11. Zusammensetzung oder Verwendung nach einem der vorhergehenden Ansprüche, bei der das Morphogen ein dimeres Morphogen umfaßt, das eine gewebsspezifische Morphogenese bei dem Säugetier induziert und das zwei gefaltete Polypeptide umfaßt, wobei deren Aminosäuresequenz jeweils eine Sequenz umfaßt, die zumindest 70%, beispielsweise zumindest 80% Homologie mit den Resten 38 bis 139 von hOP1 (Sequenz ID Nr. 5) teilt.
12. Zusammensetzung oder Verwendung nach Anspruch 11, bei der die Aminosäuresequenz mehr als 60%, beispielsweise mehr als 65%, Aminosäureidentität mit den Resten 43 bis 139 von hOP1 (Sequenz ID Nr. 5) aufweist.
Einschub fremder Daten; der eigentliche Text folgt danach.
Lemma lastIndex_ofNat (story : Story) :
  (0 < chapterCount story)%nat ->
  lastIndex story = JS.ofNat (chapterCount story - 1).
Proof.
  intros H. unfold lastIndex.
  destruct (chapterCount story) as [|m]; [lia|].
  rewrite sub1_ofNat. f_equal. lia.
Qed.

Lemma stopAutoplay_index (s : State) :
  getCurrentChapterIndex (outcome (stopAutoplay s))
  = getCurrentChapterIndex s.
Proof.
  apply getCurrentChapterIndex_sameParam.
  destruct (stopAutoplay_sameView s) as (P & _). exact P.
Qed.

(** One firing of the timer the module holds. *)
Lemma tick_held (story : Story) (h : positive) (s : State) (i : nat) :
  idsArePositions story ->
  singleSlot s ->
  intervalId s = Some h ->
  getCurrentChapterIndex s = JS.ofNat i ->
  (i < chapterCount story)%nat ->
  let s' := tick story h s in
  getCurrentChapterIndex s'
  = JS.ofNat (Nat.min (i + 1) (chapterCount story - 1))
  /\ singleSlot s'
  /\ intervalId s'
     = if (i + 1 <? chapterCount story - 1)%nat then Some h else None.
Proof.
  intros W Sl H I R.
  assert (L : isLive h s = true).
  { unfold isLive. unfold singleSlot in Sl. rewrite H in Sl. rewrite Sl.
    simpl. now rewrite Pos.eqb_refl. }
  assert (Stop : forall s1, sameTimer s s1 ->
            intervalId (outcome (stopAutoplay s1)) = None
            /\ singleSlot (outcome (stopAutoplay s1))).
  { intros s1 T. apply (singleSlot_sameTimer _ _ T) in Sl.
    split; [|now apply singleSlot_stopAutoplay].
    destruct (stopAutoplay_completes s1) as (s2 & -> & N & _). exact N. }
  unfold tick. rewrite L. unfold setNextAutoplayStep, andThen.
  fold (lastIndex story).
  rewrite (lastIndex_ofNat story) by lia.
  destruct (setNextChapter_at story i s I) as (F & E).
  destruct (Nat.lt_ge_cases (S i) (chapterCount story)) as [R'|R'].
  - destruct (chapterAt_in_range story (S i) R') as [c C].
    rewrite (F c C).
    pose proof (index_of_chapterView story (S i) c s W C) as I1.
    pose proof (chapterView_sameTimer story (S i) c s) as T.
    rewrite I1, strictEq_ofNat.
    destruct (Nat.eqb_spec (S i) (chapterCount story - 1)) as [Q|Q].
    + destruct (Stop _ T) as (N & S').
      rewrite stopAutoplay_index, I1.
      split; [f_equal; lia|]. split; [exact S'|].
      rewrite N. destruct (Nat.ltb_spec (i + 1) (chapterCount story - 1));
        [lia | reflexivity].
    + cbn [outcome]. rewrite I1.
      split; [f_equal; lia|].
      split; [now apply (singleSlot_sameTimer _ _ T Sl)|].
      destruct T as (T & _). rewrite T, H.
      destruct (Nat.ltb_spec (i + 1) (chapterCount story - 1));
        [reflexivity | lia].
  - rewrite (E R'), I, strictEq_ofNat.
    destruct (Nat.eqb_spec i (chapterCount story - 1)) as [Q|Q]; [|lia].
    destruct (Stop s (sameTimer_refl s)) as (N & S').
    rewrite stopAutoplay_index, I.
    split; [f_equal; lia|]. split; [exact S'|].
    rewrite N. destruct (Nat.ltb_spec (i + 1) (chapterCount story - 1));
      [lia | reflexivity].
Qed.

(** X11. The course of autoplay in a store whose ids are the positions.
    With the timer running from position [i], after [n] firings the page
    is at position [min (i + n) (chapterCount - 1)]; the timer is still
    the one held while no firing has reached the last chapter, and from
    the firing that reaches it (or the first one, when autoplay was
    started on the last chapter) the handle is null for good. *)
Theorem X11_autoplay_course
  (story : Story) (h : positive) (n i : nat) (s : State) :
  idsArePositions story ->
  singleSlot s ->
  intervalId s = Some h ->
  getCurrentChapterIndex s = JS.ofNat i ->
  (i < chapterCount story)%nat ->
  getCurrentChapterIndex (ticks story h n s)
  = JS.ofNat (Nat.min (i + n) (chapterCount story - 1))
  /\ intervalId (ticks story h n s)
     = if (n =? 0)%nat || (i + n <? chapterCount story - 1)%nat
       then Some h else None.
Proof.
  intros W. revert s i. induction n as [|n IH]; intros s i Sl H I R.
  - simpl. rewrite I, H. split; [f_equal; lia | reflexivity].
  - destruct (tick_held story h s i W Sl H I R) as (I' & S' & H').
    cbn [ticks].
    destruct (Nat.ltb_spec (i + 1) (chapterCount story - 1)) as [Q|Q].
    + assert (R' : (Nat.min (i + 1) (chapterCount story - 1)
                    < chapterCount story)%nat) by lia.
      destruct (IH _ _ S' H' I' R') as (A & B).
      rewrite A, B. split; [f_equal; lia|].
      destruct n as [|n]; simpl.
      * destruct (Nat.ltb_spec (i + 1) (chapterCount story - 1));
          [reflexivity | lia].
      * destruct (Nat.ltb_spec (Nat.min (i + 1) (chapterCount story - 1)
                                + S n) (chapterCount story - 1)),
                 (Nat.ltb_spec (i + S (S n)) (chapterCount story - 1));
          auto; lia.
    + assert (T : timers (tick story h s) = []).
      { unfold singleSlot in S'. now rewrite H' in S'. }
      rewrite (ticks_without_timers story h n _ T), I', H'.
      split; [f_equal; lia|]. simpl.
      destruct (Nat.ltb_spec (i + S n) (chapterCount story - 1));
        [lia | reflexivity].
Qed.

Lemma X11_autoplay_course_witness :
  idsArePositions storyABC
  /\ singleSlot playingAtB
  /\ intervalId playingAtB = Some 1%positive
  /\ getCurrentChapterIndex playingAtB = JS.ofNat 1
  /\ intervalId (ticks storyABC 1 4 playingAtB) = None.
Proof.
  assert (S : singleSlot playingAtB) by (vm_compute; reflexivity).
  assert (H : intervalId playingAtB = Some 1%positive)
    by (vm_compute; reflexivity).
  assert (I : getCurrentChapterIndex playingAtB = JS.ofNat 1)
    by (vm_compute; reflexivity).
  assert (R : (1 < chapterCount storyABC)%nat) by (vm_compute; lia).
  split; [exact idsArePositions_storyABC|]. split; [exact S|].
  split; [exact H|]. split; [exact I|].
  exact (proj2 (X11_autoplay_course storyABC 1 4 1 playingAtB
                  idsArePositions_storyABC S H I R)).
Defined.

(** ** Starting, failing, and what is left alone *)

(** X12. The start click repairs any parameter.  In a store of at least
    one chapter it completes from every state, whatever the parameter
    reads as, at the first chapter: details pane active, that chapter's id
    persisted, its marker selected; and when the ids are the positions no
    listener throws in any run of events after it.  In an empty store it
    throws, having already switched to the details pane and written
    nothing else. *)
Theorem X12_start_click_recovers
  (story : Story) (es : list Event) (s : State) :
  (chapters story = [] ->
     startButtonClick story s = Throw (setActive false true s))
  /\ (forall c, nth_error (chapters story) 0 = Some c ->
        startButtonClick story s
        = Normal (chapterView story 0 c (setActive false true s))
        /\ chapterIdParam (handle_event story StartClick s) = Some (id c)
        /\ selectedMarker (handle_event story StartClick s) = Some 0%nat
        /\ detailActive (handle_event story StartClick s) = true
        /\ introActive (handle_event story StartClick s) = false
        /\ (idsArePositions story ->
              allComplete story (StartClick :: es) s = true)).
Proof.
  split.
  - intros E.
    destruct (startButtonClick_cases story s) as [(_ & H)|(c & C & _)];
      [exact H|]. rewrite E in C. discriminate C.
  - intros c C.
    destruct (startButtonClick_cases story s) as [(E & _)|(c' & C' & H)];
      [rewrite E in C; discriminate C|].
    rewrite C in C'. injection C' as <-.
    split; [exact H|]. cbn [handle_event]. rewrite H. cbn [outcome].
    do 4 (split; [reflexivity|]).
    intros W. cbn [allComplete eventCompletes handle_event].
    rewrite H. cbn [completes outcome andb].
    apply allComplete_known; [exact W| |].
    + intros E. rewrite E in C. discriminate C.
    + right. now exists 0%nat, c.
Qed.

Lemma X12_start_click_witness :
  allComplete storyABC [StartClick; BackClick; BackClick; ForwardClick]
              (loaded storyABC (Some "7")) = true
  /\ allComplete storyABC [BackClick] (loaded storyABC (Some "7")) = false.
Proof.
  split; [|vm_compute; reflexivity].
  refine (proj2 (proj2 (proj2 (proj2 (proj2
    (proj2 (X12_start_click_recovers storyABC
              [BackClick; BackClick; ForwardClick]
              (loaded storyABC (Some "7")))
           (sampleChapter "0" "A" 0) eq_refl))))) idsArePositions_storyABC).
Defined.

Lemma completes_click (nav : cmd) (s : State) :
  completes ((nav ;; stopAutoplay)%cmd s) = completes (nav s).
Proof.
  unfold andThen. destruct (nav s) as [s1|s1]; [|reflexivity].
  destruct (stopAutoplay_completes s1) as (s' & -> & _). reflexivity.
Qed.

Lemma throwing_update_writes_nothing (story : Story) (x : JS.number)
  (s : State) :
  completes (updateChapter story x s) = false ->
  validIndex story x = false /\ updateChapter story x s = Throw s.
Proof.
  intros H. unfold validIndex.
  destruct (updateChapter_cases story x s) as [(E & U)|(i & c & _ & _ & U)].
  - now rewrite E.
  - rewrite U in H. discriminate H.
Qed.

(** X13. A listener that throws has written nothing.  The forward click
    throws exactly when [index + 1 < chapterCount] holds and [index + 1]
    is no chapter position, the back click exactly when [index - 1 >= 0]
    holds and [index - 1] is no chapter position, the autoplay click
    never; and when the forward click, the back click or a timer firing
    throws, the state is the one before, the autoplay slot included. *)
Theorem X13_throwing_listener_writes_nothing (story : Story) (s : State) :
  let next := JS.add (getCurrentChapterIndex s) (JS.ofZ 1) in
  let prev := JS.sub (getCurrentChapterIndex s) (JS.ofZ 1) in
  (eventCompletes story ForwardClick s = false
   <-> JS.lt next (JS.ofNat (chapterCount story)) = true
       /\ validIndex story next = false)
  /\ (eventCompletes story BackClick s = false
      <-> JS.ge prev (JS.ofZ 0) = true /\ validIndex story prev = false)
  /\ eventCompletes story AutoplayClick s = true
  /\ (forall e, e <> StartClick ->
        eventCompletes story e s = false -> handle_event story e s = s).
Proof.
  intros next prev.
  assert (V : forall x, validIndex story x = false ->
              updateChapter story x s = Throw s).
  { intros x H. apply updateChapter_missing. unfold validIndex in H.
    destruct (chapterAt story x); [discriminate H | reflexivity]. }
  assert (F : completes (setNextChapter story s) = false
              <-> JS.lt next (JS.ofNat (chapterCount story)) = true
                  /\ validIndex story next = false).
  { unfold setNextChapter. fold next.
    destruct (JS.lt next (JS.ofNat (chapterCount story))).
    - split.
      + intros H. now apply throwing_update_writes_nothing in H.
      + intros (_ & H). now rewrite (V _ H).
    - split; [discriminate | intros (H & _); discriminate H]. }
  assert (B : completes (setPreviousChapter story s) = false
              <-> JS.ge prev (JS.ofZ 0) = true
                  /\ validIndex story prev = false).
  { unfold setPreviousChapter. fold prev.
    destruct (JS.ge prev (JS.ofZ 0)).
    - split.
      + intros H. now apply throwing_update_writes_nothing in H.
      + intros (_ & H). now rewrite (V _ H).
    - rewrite resetToIntro_eq.
      split; [discriminate | intros (H & _); discriminate H]. }
  assert (A : eventCompletes story AutoplayClick s = true).
  { simpl. unfold autoplayButtonClick, autoplayClickHandler.
    destruct (intervalId s); [|reflexivity].
    destruct (stopAutoplay_completes s) as (s' & -> & _). reflexivity. }
  assert (FS : completes (setNextChapter story s) = false ->
               setNextChapter story s = Throw s).
  { intros H. apply F in H. destruct H as (L & H).
    unfold setNextChapter. fold next. rewrite L. now apply V. }
  assert (BS : completes (setPreviousChapter story s) = false ->
               setPreviousChapter story s = Throw s).
  { intros H. apply B in H. destruct H as (L & H).
    unfold setPreviousChapter. fold prev. rewrite L. now apply V. }
  split; [|split; [|split; [exact A|]]].
  - simpl. unfold forwardButtonClick. now rewrite completes_click.
  - simpl. unfold backButtonClick. now rewrite completes_click.
  - intros e N H. destruct e; simpl in *.
    + contradiction.
    + unfold forwardButtonClick in *. rewrite completes_click in H.
      unfold andThen. now rewrite (FS H).
    + unfold backButtonClick in *. rewrite completes_click in H.
      unfold andThen. now rewrite (BS H).
    + rewrite A in H. discriminate H.
    + unfold tick. destruct (isLive h s); [|discriminate H].
      unfold setNextAutoplayStep, andThen in *.
      destruct (setNextChapter story s) as [s1|s1] eqn:E.
      * destruct (JS.strictEq _ _); [|discriminate H].
        destruct (stopAutoplay_completes s1) as (s' & St & _).
        rewrite St in H. discriminate H.
      * pose proof (FS eq_refl) as E'. injection E' as ->. reflexivity.
Qed.

(** X14. Navigation and autoplay leave each other's state alone.
    [updateChapter], [resetToIntro], [setNextChapter],
    [setPreviousChapter], the start click and [initChapterNavigation],
    completing or throwing, never change the handle, the live timers or
    the autoplay icon; [stopAutoplay] and [autoplayClickHandler] never
    change the parameter, the panes, the text, the readout, the forward
    control, the marker, the highlight or the camera. *)
Theorem X14_navigation_and_autoplay_independent
  (story : Story) (x : JS.number) (s : State) :
  sameTimer s (outcome (updateChapter story x s))
  /\ sameTimer s (outcome (resetToIntro story s))
  /\ sameTimer s (outcome (setNextChapter story s))
  /\ sameTimer s (outcome (setPreviousChapter story s))
  /\ sameTimer s (outcome (startButtonClick story s))
  /\ sameTimer s (outcome (initChapterNavigation story s))
  /\ sameView s (outcome (stopAutoplay s))
  /\ sameView s (outcome (autoplayClickHandler s)).
Proof.
  split; [apply updateChapter_sameTimer|].
  split; [apply resetToIntro_sameTimer|].
  split; [apply setNextChapter_sameTimer|].
  split; [apply setPreviousChapter_sameTimer|].
  split; [apply startButtonClick_sameTimer|].
  split; [|split;
           [apply stopAutoplay_sameView|apply autoplayClickHandler_sameView]].
  destruct (initChapterNavigation_completes story s) as (s' & -> & T & _).
  exact T.
Qed.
13. Zusammensetzung oder Verwendung nach Anspruch 12, bei der die Aminosäuresequenz aus der Gruppe ausgewählt ist, die aus den Resten 38 bis 139 von hOP1 (Sequenz ID Nr. 5); mOP1 (Sequenz ID Nr. 6); hOP2 (Sequenz ID Nr. 7) oder mOP2 (Sequenz ID Nr. 8) ausgewählt ist oder eine natürlich vorkommende oder biosynthetische Variante einer Sequenz ist, die aus dieser Gruppe ausgewählt ist.
14. Zusammensetzung oder Verwendung nach einem der Ansprüche 11-13, wobei die Aminosäuresequenz aus der Gruppe ausgewählt ist, die aus den Sequenz ID Nr. 9, 10, 11, 12, 13 und 14 ausgewählt ist oder eine natürlich vorkommende oder biosynthetische Variante dieser Sequenz ist.
15. Zusammensetzung oder Verwendung nach einem der Ansprüche 11-14, wobei die Sequenz der Morphogen-Polypeptide jeweils weiterhin eine Aminosäuresequenz umfassen, die aus den Resten 1 bis 37 der Gruppe ausgewählt ist, die aus den Sequenz ID Nr. 5, 6, 7 und 8, oder eine natürlich vorkommenden oder biosynthetischen Variante hiervon bestehen, derartig, daß die Sequenzen eine Sequenz umfassen, die aus den Sequenzen von reifem hOP1, mOP1, hOP2 oder natürlich vorkommenden oder biosynthetischen Varianten hiervon ausgewählt sind.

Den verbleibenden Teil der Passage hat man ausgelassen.